Rotary club donates $500,000 to new Aboyne Rural Hospice

ABOYNE – The kick-off for the Aboyne Rural Hospice on Sept. 15 got off to a monumental start with a $500,000 donation from the Rotary Club of Fergus-Elora.

“Four years ago, Rotary met with Dr. Simpson and Dr. Gower to talk about hospice,” said Rotary club co-president Bob Wright.

“The club felt hospice should be the number one priority for Rotary.”

Wright said the club, with just 32 members, hoped the donation would be big enough to get the project off the ground.

Retired doctor Alan Simpson and Dr. Sarah Gower told the crowd that gathered under a big tent on the grounds outside the Wellington County Museum and Archives – between 200 and 300 people – that the hospice project is incorporated, it’s now a charitable organization, and organizers are ready to receive donations.

Raising funds for construction of a 10-bed residential facility is now the focus of organizers. 

Dr. Alan Simpson and Dr. Sarah Gower speak to guests at a kick-off event for the Aboyne Rural Hospice.
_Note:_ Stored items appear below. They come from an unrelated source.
Lemma perform_display c u m :
  call_typed c -> display s u m ->
  exists st u' m', perform s c (Some u) m = (st, Some u', m') /\ same_picture u u' /\ display s u' m'.
Proof.
  intros Hc Hd. pose proof (di_ok _ _ _ Hd) as Hok. destruct c as [r px|x y src w h sp|src x y|x y px|]; cbn in Hc.
  1: pose proof (drawn_display u m _ _ _ Hd (fill_rect_spec u Hok r px m Hc)) as (u' & m' & E & H).
  2: pose proof (drawn_display u m _ _ _ Hd (blit_spec u Hok x y src w h sp m Hc)) as (u' & m' & E & H).
  3: destruct Hc as (H1 & H2 & H3); pose proof (drawn_display u m _ _ _ Hd (copy_rect_spec u Hok src x y m H1 H2 H3)) as (u' & m' & E & H).
  4: destruct Hc as [H1 H2]; pose proof (drawn_display u m _ _ _ Hd (pixel_spec u Hok x y px m (proj1 H1) (proj1 H2))) as (u' & m' & E & H).
  5: destruct (present_display u m Hd) as (u' & m' & E & H1 & H2 & _); by exists SURFACE_STATUS_OK, u', m'.
  all: cbn [perform]; rewrite E; by do 3 eexists.
Qed.

Lemma perform_all_display cs u m :
  Forall call_typed cs -> display s u m ->
  exists u' m', perform_all s cs (Some u, m) = (Some u', m') /\ same_picture u u' /\ display s u' m'.
Proof.
  intros Hc. revert u m. induction Hc as [|c cs Hc _ IH]; intros u m Hd; [by exists u, m|].
  destruct (perform_display c u m Hc Hd) as (st & u1 & m1 & E & Hs1 & Hd1). destruct (IH u1 m1 Hd1) as (u2 & m2 & E2 & Hs2 & Hd2).
  exists u2, m2. unfold perform_all in *. cbn [foldl fst snd]. rewrite E. split; [done|]. split; [|done].
  destruct Hs1 as (? & ? & ? & ? & ?), Hs2 as (? & ? & ? & ? & ?). unfold same_picture. split_and!; congruence.
Qed.

(** A surface that was never presented is shown right once all of it is damaged. *)
Lemma cleared_display u px m :
  surface_ok u -> pending (sf_damage u) = false -> fs_width s = sf_width u -> fs_height s = sf_height u -> separate u s ->
  exists u' m', perform s (Fill (Rect 0 0 (sf_width u) (sf_height u)) px) (Some u) m = (SURFACE_STATUS_OK, Some u', m') /\
    same_picture u u' /\ display s u' m'.
Proof.
  intros Hok Hp Hw Hh Hsep. cbn [perform]. pose proof (so_width _ Hok) as Bw. pose proof (so_height _ Hok) as Bh.
  assert (Ht : rect_typed (Rect 0 0 (sf_width u) (sf_height u))) by (unfold rect_typed, fits; cbn; lia).
  assert (Ha : accepted u (Rect 0 0 (sf_width u) (sf_height u))) by (unfold accepted, UINT32_MAX; cbn; lia).
  destruct (fill_rect_spec u Hok _ px m Ht) as [st _ Hna|Hna|r f m' Hr [-> ->] Hm]; [done..|].
  assert (Ec : clipped u (Rect 0 0 (sf_width u) (sf_height u)) = Rect 0 0 (sf_width u) (sf_height u)).
  { unfold clipped. cbn. by rewrite !Z.sub_0_r, !Z.min_id. }
  rewrite Ec in *. exists (add_damage (Rect 0 0 (sf_width u) (sf_height u)) u), m'. split; [done|].
  pose proof (add_damage_picture (Rect 0 0 (sf_width u) (sf_height u)) u) as Hsame. split; [done|].
  destruct (add_damage_spec _ u Hok Hr) as (d & Ed & Hrd & Hcov & _). pose proof Hsame as (_ & Ew & Eh & Ep & Ex). split.
  - apply (same_picture_ok u); [done|done|]. by rewrite Ed.
  - congruence.
  - congruence.
  - unfold separate in *. by rewrite Ep, Eh, Ex.
  - intros x y Hv Hnd. destruct Hnd. unfold damaged. rewrite Ed. split; [done|]. apply Hcov. left.
    unfold visible in Hv. rewrite Ew, Eh in Hv. unfold covers. cbn. lia.
Qed.
End Display.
Photo by Joanne Shuttleworth

Wellington County donated land near Groves Memorial Community Hospital for a hospice facility and that really got the movement going, Simpson said.
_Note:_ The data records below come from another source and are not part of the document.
Definition set_state (s : keyboard_state) k : keyboard :=
  Keyboard s (queue k) (queue_head k) (queue_tail k) (expecting_extended k).
Definition set_expecting (e : bool) k : keyboard := Keyboard (kb_state k) (queue k) (queue_head k) (queue_tail k) e.
Definition set_modifiers (shift control alt caps : bool) (s : keyboard_state) : keyboard_state :=
  KeyboardState (ks_active s) (ks_interrupts s) (ks_events s) (ks_dropped s) (ks_extended s) (ks_submitted s) (ks_queued s)
    shift control alt caps.
Definition set_counters (interrupts events dropped extended submitted : Z) (s : keyboard_state) : keyboard_state :=
  KeyboardState (ks_active s) interrupts events dropped extended submitted (ks_queued s) (ks_shift s) (ks_control s) (ks_alt s)
    (ks_caps_lock s).

(** ** Characters *)

Definition codes (s : string) : list Z := (fun c => Z.of_nat (nat_of_ascii c)) <$> list_ascii_of_string s.

#[local] Open Scope string_scope.
#[local] Open Scope list_scope.
#[local] Open Scope Z_scope.

(** A row of the 128-entry tables: the keys from code 0 on, the rest silent. *)
Definition table (l : list Z) : list Z := l ++ replicate (128 - length l) 0.

Definition unshifted : list Z :=
  table ([0; 0] ++ codes "1234567890-=" ++ [8; 9] ++ codes "qwertyuiop[]" ++ [10; 0] ++ codes "asdfghjkl;'`" ++ [0]
         ++ codes "\zxcvbnm,./" ++ [0] ++ codes "*" ++ [0] ++ codes " ").

Definition shifted : list Z :=
  table ([0; 0] ++ codes "!@#$%^&*()_+" ++ [8; 9] ++ codes "QWERTYUIOP{}" ++ [10; 0] ++ codes "ASDFGHJKL:" ++ [34] ++ codes "~" ++ [0]
         ++ codes "|ZXCVBNM<>?" ++ [0] ++ codes "*" ++ [0] ++ codes " ").

Definition keyboard_character_for (scancode : Z) (shift caps_lock : bool) : Z :=
  let make := scancode .& u8 (Z.lnot KEYBOARD_RELEASE_BIT) in
  if 128 <=? make then 0
  else
    let character := (if shift then shifted else unshifted) !!! Z.to_nat make in
    if caps_lock then
      if (97 <=? character) && (character <=? 122) then character - 97 + 65
      else if (65 <=? character) && (character <=? 90) then character - 65 + 97
      else character
    else character.

(** ** The decoder and the ring *)

Definition enqueue (event : keyboard_event) k : keyboard :=
  let next := (queue_tail k + 1) .& KEYBOARD_QUEUE_MASK in
  let s := kb_state k in
  if next =? queue_head k then
    set_state (set_counters (ks_interrupts s) (ks_events s) (u64 (ks_dropped s + 1)) (ks_extended s) (ks_submitted s) s) k
  else
    Keyboard (set_counters (ks_interrupts s) (u64 (ks_events s + 1)) (ks_dropped s) (ks_extended s) (ks_submitted s) s)
      (<[Z.to_nat (queue_tail k) := event]> (queue k)) (queue_head k) next (expecting_extended k).

Definition handle_byte (byte : Z) k : keyboard :=
  if byte =? KEYBOARD_EXTENDED_PREFIX then
    let s := kb_state k in
    let s := set_modifiers (ks_shift s) false (ks_alt s) (ks_caps_lock s) s in
    set_expecting true
      (set_state (set_counters (ks_interrupts s) (ks_events s) (ks_dropped s) (u64 (ks_extended s + 1)) (ks_submitted s) s) k)
  else
    let extended := expecting_extended k in
    let k := set_expecting false k in
    let make := byte .& u8 (Z.lnot KEYBOARD_RELEASE_BIT) in
    let pressed := (byte .& KEYBOARD_RELEASE_BIT) =? 0 in
    let s := kb_state k in
    let s :=
      if (make =? KEYBOARD_SCANCODE_LEFT_SHIFT) || (make =? KEYBOARD_SCANCODE_RIGHT_SHIFT) then
        set_modifiers pressed (ks_control s) (ks_alt s) (ks_caps_lock s) s
      else if make =? KEYBOARD_SCANCODE_LEFT_CONTROL then
        set_modifiers (ks_shift s) (negb extended && pressed) (ks_alt s) (ks_caps_lock s) s
      else if make =? KEYBOARD_SCANCODE_LEFT_ALT then
        set_modifiers (ks_shift s) (ks_control s) (negb extended && pressed) (ks_caps_lock s) s
      else if (make =? KEYBOARD_SCANCODE_CAPS_LOCK) && pressed then
        set_modifiers (ks_shift s) (ks_control s) (ks_alt s) (negb (ks_caps_lock s)) s
      else s in
    let character := if pressed then keyboard_character_for make (ks_shift s) (ks_caps_lock s) else 0 in
    enqueue (Event make pressed (ks_shift s) (ks_control s) (ks_alt s) character) (set_state s k).

Definition keyboard_is_initialized k : bool := ks_active (kb_state k).

Definition keyboard_submit_scancode (scancode : Z) k : keyboard_status * keyboard :=
  let s := kb_state k in
  if negb (ks_active s) then (KEYBOARD_STATUS_NOT_INITIALIZED, k)
  else
    (KEYBOARD_STATUS_OK,
     handle_byte scancode
       (set_state (set_counters (ks_interrupts s) (ks_events s) (ks_dropped s) (ks_extended s) (u64 (ks_submitted s + 1)) s) k)).

(** [hwdrv_poll_input]: the drivers submit the scancodes [polled]. *)
Definition hwdrv_poll_input (polled : list Z) k : keyboard := foldl (fun k c => (keyboard_submit_scancode c k).2) k polled.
“We’re a moving movement,” he said.

It was a “who’s who” of Centre Wellington event, with many former and current Centre Wellington and Wellington County councillors in attendance.

Former mayor and warden Kelly Linton was there; current Warden Andy Lennox congratulated the team and voiced his support for the project.
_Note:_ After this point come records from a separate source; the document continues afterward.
(** When both the edit and the reply are refused, the exception of the
    reply comes out and the client has done nothing. *)
Lemma answer_text_refused (m : Msg) (text caption parse_mode : string)
    (cl : Client) (e e' : exn) :
  refuses cl (EditMessage (get_chat m) (msg_id m) text parse_mode) = Some e ->
  refuses cl (Reply (msg_id m) text parse_mode) = Some e' ->
  answer (OneMessage m) (RText text) false false caption parse_mode cl
  = (Raise e', cl).
Proof.
  intros Hedit Hr. unfold answer. cbn [orb negb].
  cbv [bind try_except perform ret new_message every_exception].
  rewrite Hedit, Hr. reflexivity.
Qed.

(** X12. With [photo] or [document] set the response is uploaded as a
    reply to the message and the message is then deleted; the message is
    never edited, even when the response is a string, and one message,
    the upload, comes back. When the client refuses the deletion the
    upload has already been made and the exception comes out. *)
Theorem answer_file (m : Msg) (response : ResponseValue)
    (photo document : bool) (caption parse_mode : string) (cl : Client) :
  photo || document = true ->
  refuses cl (SendFile (get_chat m) response caption parse_mode (msg_id m))
  = None ->
  let upload := SendFile (get_chat m) response caption parse_mode (msg_id m) in
  let removal := DeleteMessages (get_chat m) (msg_id m) in
  let sent := {| msg_id := next_id cl; msg_chat := msg_chat m;
                 msg_chat_peer := msg_chat_peer m |} in
  answer (OneMessage m) response photo document caption parse_mode cl
  = match refuses cl removal with
    | None =>
        (Ok [sent],
         {| calls := calls cl ++ [upload; removal]; refuses := refuses cl;
            next_id := (next_id cl + 1)%Z |})
    | Some e =>
        (Raise e,
         {| calls := calls cl ++ [upload]; refuses := refuses cl;
            next_id := (next_id cl + 1)%Z |})
    end.
Proof.
  intros Hflag Hup upload removal sent. subst upload removal sent.
  unfold answer. rewrite Hflag.
  cbn [negb].
  assert (Hfirst : forall (A : Type) (k : list Msg -> M Client A),
            bind (match response with
                  | RText _ => ret []
                  | RObject _ => ret []
                  end) k cl = k [] cl).
  { intros A k. destruct response; reflexivity. }
  rewrite Hfirst.
  cbv [bind perform new_message ret]. rewrite Hup.
  cbn [calls refuses next_id].
  destruct (refuses cl (DeleteMessages (get_chat m) (msg_id m)));
    [reflexivity |].
  cbn [calls]. rewrite <- app_assoc. reflexivity.
Qed.

(** [answer] does nothing at all in two cases: given a list of
    messages it raises [AttributeError] at once, since the client is read
    off the list itself, and given a response that is not a string without
    [photo] or [document] it returns the empty list. *)
Theorem answer_without_call (l : list Msg) (m : Msg)
    (response : ResponseValue) (descr caption parse_mode : string)
    (photo document : bool) (cl : Client) :
  answer (MessageList l) response photo document caption parse_mode cl
  = (Raise AttributeError, cl)
  /\ answer (OneMessage m) (RObject descr) false false caption parse_mode cl
     = (Ok [], cl).
Proof. split; reflexivity. Qed.

End Answer.

Lemma answer_text_witness :
  Utils.answer (Utils.OneMessage Samples.hello) (Utils.RText "pong")
    false false "" "html" Samples.no_edit
  = (Ok [{| Utils.msg_id := 42; Utils.msg_chat := Some 7%Z;
            Utils.msg_chat_peer := 7 |}],
     {| Utils.calls := [Utils.Reply 41 "pong" "html"];
        Utils.refuses := Utils.refuses Samples.no_edit;
        Utils.next_id := 43 |})
  /\ Utils.calls
       (snd (Utils.answer (Utils.OneMessage Samples.hello)
               (Utils.RText "pong") false false "" "html" Samples.no_edit))
     = [Utils.Reply 41 "pong" "html"].
Proof.
  assert (Hrun :
    Utils.answer (Utils.OneMessage Samples.hello) (Utils.RText "pong")
      false false "" "html" Samples.no_edit
    = (Ok [{| Utils.msg_id := 42; Utils.msg_chat := Some 7%Z;
              Utils.msg_chat_peer := 7 |}],
       {| Utils.calls := [Utils.Reply 41 "pong" "html"];
          Utils.refuses := Utils.refuses Samples.no_edit;
          Utils.next_id := 43 |})) by reflexivity.
  split; [exact Hrun |].
  destruct (answer_text _ _ _ _ _ _ _ Hrun)
    as [(Hedit & _) | (_ & _ & _ & Hcalls)].
  - discriminate Hedit.
  - rewrite Hrun. exact Hcalls.
Defined.

Lemma answer_file_witness :
  Utils.answer (Utils.OneMessage Samples.hello) (Utils.RText "cat.png")
    true false "A cat" "html" Samples.willing
  = (Ok [{| Utils.msg_id := 42; Utils.msg_chat := Some 7%Z;
            Utils.msg_chat_peer := 7 |}],
     {| Utils.calls :=
          [Utils.SendFile (Utils.ById 7) (Utils.RText "cat.png") "A cat"
             "html" 41;
           Utils.DeleteMessages (Utils.ById 7) 41];
        Utils.refuses := Utils.refuses Samples.willing;
        Utils.next_id := 43 |}).
Proof.
  rewrite (answer_file Samples.hello (Utils.RText "cat.png") true false
             "A cat" "html" Samples.willing); reflexivity.
Defined.

(** ** The patterns of the token manager *)

Section Patterns.
Import TokenManager Spec.


(** X13. Whatever the raw pattern finds is a piece of the text made of
    one digit or more, a colon, and exactly 35 characters among letters,
    digits, [_] and [-]. *)
Theorem search_token_shape (text token : string) :
  search_token text = Some token ->
  exists before number secret after,
    text = before +:+ token +:+ after
    /\ token = number +:+ ":" +:+ secret
    /\ number <> ""
    /\ all_chars PyStr.is_digit number = true
    /\ String.length secret = 35%nat
    /\ all_chars token_char secret = true.
Proof.
  induction text as [|c text IH]; cbn [search_token]; intros H.
  - destruct (match_token_at "") as [m |] eqn:Hm; [| discriminate].
    inversion H; subst m.
    destruct (match_token_at_shape "" token Hm)
      as (number & secret & Htok & Hne & Hd & Hl & Hs & rest & Hrest).
    exists "", number, secret, rest. repeat split; assumption.
  - destruct (match_token_at (String c text)) as [m |] eqn:Hm.
    + inversion H; subst m.
      destruct (match_token_at_shape _ token Hm)
        as (number & secret & Htok & Hne & Hd & Hl & Hs & rest & Hrest).
      exists "", number, secret, rest. repeat split; assumption.
    + destruct (IH H)
        as (before & number & secret & after & Htext & Htok & Hrest).
      exists (String c before), number, secret, after.
      split; [rewrite append_cons, <- Htext; reflexivity |].
      split; [exact Htok | exact Hrest].
Qed.

Lemma search_token_shape_witness :
  exists before number secret after,
    "Use 99:ABCDEFGHIJKLMNOPQRSTUVWXYZabcdef012!"
    = before +:+ "99:ABCDEFGHIJKLMNOPQRSTUVWXYZabcdef012" +:+ after
    /\ "99:ABCDEFGHIJKLMNOPQRSTUVWXYZabcdef012" = number +:+ ":" +:+ secret
    /\ number <> ""
    /\ all_chars PyStr.is_digit number = true
    /\ String.length secret = 35%nat
    /\ all_chars token_char secret = true.
Proof.
  apply (search_token_shape "Use 99:ABCDEFGHIJKLMNOPQRSTUVWXYZabcdef012!").
  vm_compute. reflexivity.
Defined.


Lemma search_code_from_shape (text : string) (i : nat) (s m : string) :
  s = PyStr.drop i text ->
  search_code_from text i s = Some m ->
  has_char "010" m = false
  /\ exists before after,
       text = before +:+ "<code>" +:+ m +:+ "</code>" +:+ after.
Proof.
  revert i. induction s as [|c s IH]; intros i Hs; cbn [search_code_from].
  - destruct (behind_code text i) eqn:Hb; [| discriminate].
    destruct (lazy_until "</code>" "") as [m' |] eqn:Hl; [| discriminate].
    intros H. inversion H; subst m'.
    apply lazy_until_shape in Hl as [_ [rest Hrest]].
    destruct m; discriminate Hrest.
  - destruct (if behind_code text i
              then lazy_until "</code>" (String c s) else None)
      as [m' |] eqn:Hhere.
    + intros H. inversion H; subst m'.
      destruct (behind_code text i) eqn:Hb; [| discriminate].
      apply lazy_until_shape in Hhere as [Hnl [rest Hrest]].
      split; [exact Hnl |].
      unfold behind_code in Hb. apply andb_prop in Hb as [Hi Htag].
      apply Nat.leb_le in Hi. apply String.eqb_eq in Htag.
      rewrite substring_take_drop in Htag.
      exists (PyStr.take (i - 6) text), rest.
      rewrite <- Hrest, Hs.
      replace i with ((i - 6) + 6)%nat at 2 by lia.
      rewrite <- drop_drop, <- Htag, take_drop, take_drop. reflexivity.
    + intros H. apply (IH (S i)); [| exact H].
      symmetry. apply (drop_next i text s c). symmetry. exact Hs.
Qed.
“The number of people I see here today is testament to the vision,” Lennox said.

Mayor Shawn Watters said that while hospice is a place for people to die in a dignified way, “it is also about living,” he said.

“This is an important initiative. It makes us all be better people. It’s about looking after each other, supporting each other.

“That is what makes this community great.”

The Aboyne Rural Hospice will offer medical assistance in dying (MAID) to patients who request it.

There are protocols around who and how that can happen, and the practice became legal in Canada in 2016.

Some still see it as controversial and a small group gathered on the walkway leading to the museum to voice their opposition.

Included were members of Guelph Right to Life, Alliance for Life, and former Centre Wellington councillors Stephen Kitras and Steven VanLeeuwen.

About 20 people gathered outside the kick-off celebration to protest the intended use of MAID at the new hospice. Photo by Joanne Shuttleworth


“I support a hospice but not MAID at the hospice,” said Kitras.

“The founders didn’t want to partner with Hospice Wellington because they wanted to do MAID.”

“We believe MAID is wrong,” added Pat Rivett-Kitras. “Just because it’s legal does not make it right.”

Rivett-Kitras said she believes MAID will expand from a practice for terminally-ill patients who want it, to people with disabilities and others who might feel pressured to take that route.

“It will affect what healthcare is available. People will be pressured into it,” she said.

Back under the tent, Hospice Wellington executive director Pat Stuart said while her agency does not currently offer MAID, she does support a second hospice to serve Wellington County.

Stuart said Hospice Wellington, which turns 43 this year, sees about 300 patients a year, which is a lot for the 10-bed facility. 

Offering MAID “is a board decision,” she said. “It’s revisited every year. But at this point we are busy with our palliative patients and our other services. We don’t have to do everything.”

Stuart said Hospice Wellington will continue to offer grief, bereavement, and other supports to residents of Wellington County, even after the Aboyne Rural Hospice is constructed and operating.